[Collected data]
--------------------------------------------------

(** [vm.field = x]. *)
Definition set_name (x : str) (v : Vm) : Vm :=
  mkVm (v_id v) x (v_state v) (v_vcpus v) (v_memory_mib v) (v_firmware v) (v_display v) (v_disks
    v) (v_nics v) (v_gpus v) (v_usb_devices v) (v_pci_devices v) (v_cdrom v) (v_cloud_init_iso
    v) (v_description v) (v_guest_agent v) (v_firewall v) (v_template v) (v_autostart v)
    (v_startup_order v) (v_tags v) (v_pool v) (v_created_at v) (v_updated_at v).
Definition set_state (x : VmState) (v : Vm) : Vm :=
  mkVm (v_id v) (v_name v) x (v_vcpus v) (v_memory_mib v) (v_firmware v) (v_display v) (v_disks
    v) (v_nics v) (v_gpus v) (v_usb_devices v) (v_pci_devices v) (v_cdrom v) (v_cloud_init_iso
    v) (v_description v) (v_guest_agent v) (v_firewall v) (v_template v) (v_autostart v)
    (v_startup_order v) (v_tags v) (v_pool v) (v_created_at v) (v_updated_at v).
Definition set_vcpus (x : N) (v : Vm) : Vm :=
  mkVm (v_id v) (v_name v) (v_state v) x (v_memory_mib v) (v_firmware v) (v_display v) (v_disks
    v) (v_nics v) (v_gpus v) (v_usb_devices v) (v_pci_devices v) (v_cdrom v) (v_cloud_init_iso
    v) (v_description v) (v_guest_agent v) (v_firewall v) (v_template v) (v_autostart v)
    (v_startup_order v) (v_tags v) (v_pool v) (v_created_at v) (v_updated_at v).
Definition set_memory_mib (x : N) (v : Vm) : Vm :=
  mkVm (v_id v) (v_name v) (v_state v) (v_vcpus v) x (v_firmware v) (v_display v) (v_disks v)
    (v_nics v) (v_gpus v) (v_usb_devices v) (v_pci_devices v) (v_cdrom v) (v_cloud_init_iso v)
    (v_description v) (v_guest_agent v) (v_firewall v) (v_template v) (v_autostart v)
    (v_startup_order v) (v_tags v) (v_pool v) (v_created_at v) (v_updated_at v).
Definition set_firmware (x : Firmware) (v : Vm) : Vm :=
  mkVm (v_id v) (v_name v) (v_state v) (v_vcpus v) (v_memory_mib v) x (v_display v) (v_disks v)
    (v_nics v) (v_gpus v) (v_usb_devices v) (v_pci_devices v) (v_cdrom v) (v_cloud_init_iso v)
    (v_description v) (v_guest_agent v) (v_firewall v) (v_template v) (v_autostart v)
    (v_startup_order v) (v_tags v) (v_pool v) (v_created_at v) (v_updated_at v).
Definition set_display (x : DisplayProtocol) (v : Vm) : Vm :=
  mkVm (v_id v) (v_name v) (v_state v) (v_vcpus v) (v_memory_mib v) (v_firmware v) x (v_disks v)
    (v_nics v) (v_gpus v) (v_usb_devices v) (v_pci_devices v) (v_cdrom v) (v_cloud_init_iso v)
    (v_description v) (v_guest_agent v) (v_firewall v) (v_template v) (v_autostart v)
    (v_startup_order v) (v_tags v) (v_pool v) (v_created_at v) (v_updated_at v).
Definition set_disks (x : list VmDisk) (v : Vm) : Vm :=
  mkVm (v_id v) (v_name v) (v_state v) (v_vcpus v) (v_memory_mib v) (v_firmware v) (v_display v)
    x (v_nics v) (v_gpus v) (v_usb_devices v) (v_pci_devices v) (v_cdrom v) (v_cloud_init_iso v)
    (v_description v) (v_guest_agent v) (v_firewall v) (v_template v) (v_autostart v)
    (v_startup_order v) (v_tags v) (v_pool v) (v_created_at v) (v_updated_at v).
Definition set_nics (x : list VmNic) (v : Vm) : Vm :=
  mkVm (v_id v) (v_name v) (v_state v) (v_vcpus v) (v_memory_mib v) (v_firmware v) (v_display v)
    (v_disks v) x (v_gpus v) (v_usb_devices v) (v_pci_devices v) (v_cdrom v) (v_cloud_init_iso
    v) (v_description v) (v_guest_agent v) (v_firewall v) (v_template v) (v_autostart v)
    (v_startup_order v) (v_tags v) (v_pool v) (v_created_at v) (v_updated_at v).
Definition set_usb_devices (x : list UsbAssignment) (v : Vm) : Vm :=
  mkVm (v_id v) (v_name v) (v_state v) (v_vcpus v) (v_memory_mib v) (v_firmware v) (v_display v)
    (v_disks v) (v_nics v) (v_gpus v) x (v_pci_devices v) (v_cdrom v) (v_cloud_init_iso v)
    (v_description v) (v_guest_agent v) (v_firewall v) (v_template v) (v_autostart v)
    (v_startup_order v) (v_tags v) (v_pool v) (v_created_at v) (v_updated_at v).
Definition set_pci_devices (x : list PciAssignment) (v : Vm) : Vm :=
  mkVm (v_id v) (v_name v) (v_state v) (v_vcpus v) (v_memory_mib v) (v_firmware v) (v_display v)
    (v_disks v) (v_nics v) (v_gpus v) (v_usb_devices v) x (v_cdrom v) (v_cloud_init_iso v)
    (v_description v) (v_guest_agent v) (v_firewall v) (v_template v) (v_autostart v)
    (v_startup_order v) (v_tags v) (v_pool v) (v_created_at v) (v_updated_at v).
Definition set_cdrom (x : option str) (v : Vm) : Vm :=
  mkVm (v_id v) (v_name v) (v_state v) (v_vcpus v) (v_memory_mib v) (v_firmware v) (v_display v)
    (v_disks v) (v_nics v) (v_gpus v) (v_usb_devices v) (v_pci_devices v) x (v_cloud_init_iso v)
    (v_description v) (v_guest_agent v) (v_firewall v) (v_template v) (v_autostart v)
    (v_startup_order v) (v_tags v) (v_pool v) (v_created_at v) (v_updated_at v).
Definition set_cloud_init_iso (x : option str) (v : Vm) : Vm :=
  mkVm (v_id v) (v_name v) (v_state v) (v_vcpus v) (v_memory_mib v) (v_firmware v) (v_display v)
    (v_disks v) (v_nics v) (v_gpus v) (v_usb_devices v) (v_pci_devices v) (v_cdrom v) x
    (v_description v) (v_guest_agent v) (v_firewall v) (v_template v) (v_autostart v)
    (v_startup_order v) (v_tags v) (v_pool v) (v_created_at v) (v_updated_at v).
Definition set_description (x : option str) (v : Vm) : Vm :=
  mkVm (v_id v) (v_name v) (v_state v) (v_vcpus v) (v_memory_mib v) (v_firmware v) (v_display v)
    (v_disks v) (v_nics v) (v_gpus v) (v_usb_devices v) (v_pci_devices v) (v_cdrom v)
    (v_cloud_init_iso v) x (v_guest_agent v) (v_firewall v) (v_template v) (v_autostart v)
    (v_startup_order v) (v_tags v) (v_pool v) (v_created_at v) (v_updated_at v).
Definition set_guest_agent (x : bool) (v : Vm) : Vm :=
  mkVm (v_id v) (v_name v) (v_state v) (v_vcpus v) (v_memory_mib v) (v_firmware v) (v_display v)
    (v_disks v) (v_nics v) (v_gpus v) (v_usb_devices v) (v_pci_devices v) (v_cdrom v)
    (v_cloud_init_iso v) (v_description v) x (v_firewall v) (v_template v) (v_autostart v)
    (v_startup_order v) (v_tags v) (v_pool v) (v_created_at v) (v_updated_at v).
Definition set_firewall (x : VmFirewall) (v : Vm) : Vm :=
  mkVm (v_id v) (v_name v) (v_state v) (v_vcpus v) (v_memory_mib v) (v_firmware v) (v_display v)
    (v_disks v) (v_nics v) (v_gpus v) (v_usb_devices v) (v_pci_devices v) (v_cdrom v)
    (v_cloud_init_iso v) (v_description v) (v_guest_agent v) x (v_template v) (v_autostart v)
    (v_startup_order v) (v_tags v) (v_pool v) (v_created_at v) (v_updated_at v).
Definition set_template (x : bool) (v : Vm) : Vm :=
  mkVm (v_id v) (v_name v) (v_state v) (v_vcpus v) (v_memory_mib v) (v_firmware v) (v_display v)
    (v_disks v) (v_nics v) (v_gpus v) (v_usb_devices v) (v_pci_devices v) (v_cdrom v)
    (v_cloud_init_iso v) (v_description v) (v_guest_agent v) (v_firewall v) x (v_autostart v)
    (v_startup_order v) (v_tags v) (v_pool v) (v_created_at v) (v_updated_at v).
Definition set_autostart (x : bool) (v : Vm) : Vm :=
  mkVm (v_id v) (v_name v) (v_state v) (v_vcpus v) (v_memory_mib v) (v_firmware v) (v_display v)
    (v_disks v) (v_nics v) (v_gpus v) (v_usb_devices v) (v_pci_devices v) (v_cdrom v)
    (v_cloud_init_iso v) (v_description v) (v_guest_agent v) (v_firewall v) (v_template v) x
    (v_startup_order v) (v_tags v) (v_pool v) (v_created_at v) (v_updated_at v).
Definition set_startup_order (x : option N) (v : Vm) : Vm :=
  mkVm (v_id v) (v_name v) (v_state v) (v_vcpus v) (v_memory_mib v) (v_firmware v) (v_display v)
    (v_disks v) (v_nics v) (v_gpus v) (v_usb_devices v) (v_pci_devices v) (v_cdrom v)
    (v_cloud_init_iso v) (v_description v) (v_guest_agent v) (v_firewall v) (v_template v)
    (v_autostart v) x (v_tags v) (v_pool v) (v_created_at v) (v_updated_at v).
Definition set_tags (x : list str) (v : Vm) : Vm :=
  mkVm (v_id v) (v_name v) (v_state v) (v_vcpus v) (v_memory_mib v) (v_firmware v) (v_display v)
    (v_disks v) (v_nics v) (v_gpus v) (v_usb_devices v) (v_pci_devices v) (v_cdrom v)
    (v_cloud_init_iso v) (v_description v) (v_guest_agent v) (v_firewall v) (v_template v)
    (v_autostart v) (v_startup_order v) x (v_pool v) (v_created_at v) (v_updated_at v).
Definition set_pool (x : option str) (v : Vm) : Vm :=
  mkVm (v_id v) (v_name v) (v_state v) (v_vcpus v) (v_memory_mib v) (v_firmware v) (v_display v)
    (v_disks v) (v_nics v) (v_gpus v) (v_usb_devices v) (v_pci_devices v) (v_cdrom v)
    (v_cloud_init_iso v) (v_description v) (v_guest_agent v) (v_firewall v) (v_template v)
    (v_autostart v) (v_startup_order v) (v_tags v) x (v_created_at v) (v_updated_at v).
Definition set_updated_at (x : option str) (v : Vm) : Vm :=
  mkVm (v_id v) (v_name v) (v_state v) (v_vcpus v) (v_memory_mib v) (v_firmware v) (v_display v)
    (v_disks v) (v_nics v) (v_gpus v) (v_usb_devices v) (v_pci_devices v) (v_cdrom v)
    (v_cloud_init_iso v) (v_description v) (v_guest_agent v) (v_firewall v) (v_template v)
    (v_autostart v) (v_startup_order v) (v_tags v) (v_pool v) (v_created_at v) x.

--------------------------------------------------

▸ WHAT YOU NEED TO DO
Where in the entries above does the word "option" appear? Copy each line that has it.

▸ TASK RESULT
Definition set_cdrom (x : option str) (v : Vm) : Vm :=
Definition set_cloud_init_iso (x : option str) (v : Vm) : Vm :=
Definition set_description (x : option str) (v : Vm) : Vm :=
Definition set_startup_order (x : option N) (v : Vm) : Vm :=
Definition set_pool (x : option str) (v : Vm) : Vm :=
Definition set_updated_at (x : option str) (v : Vm) : Vm :=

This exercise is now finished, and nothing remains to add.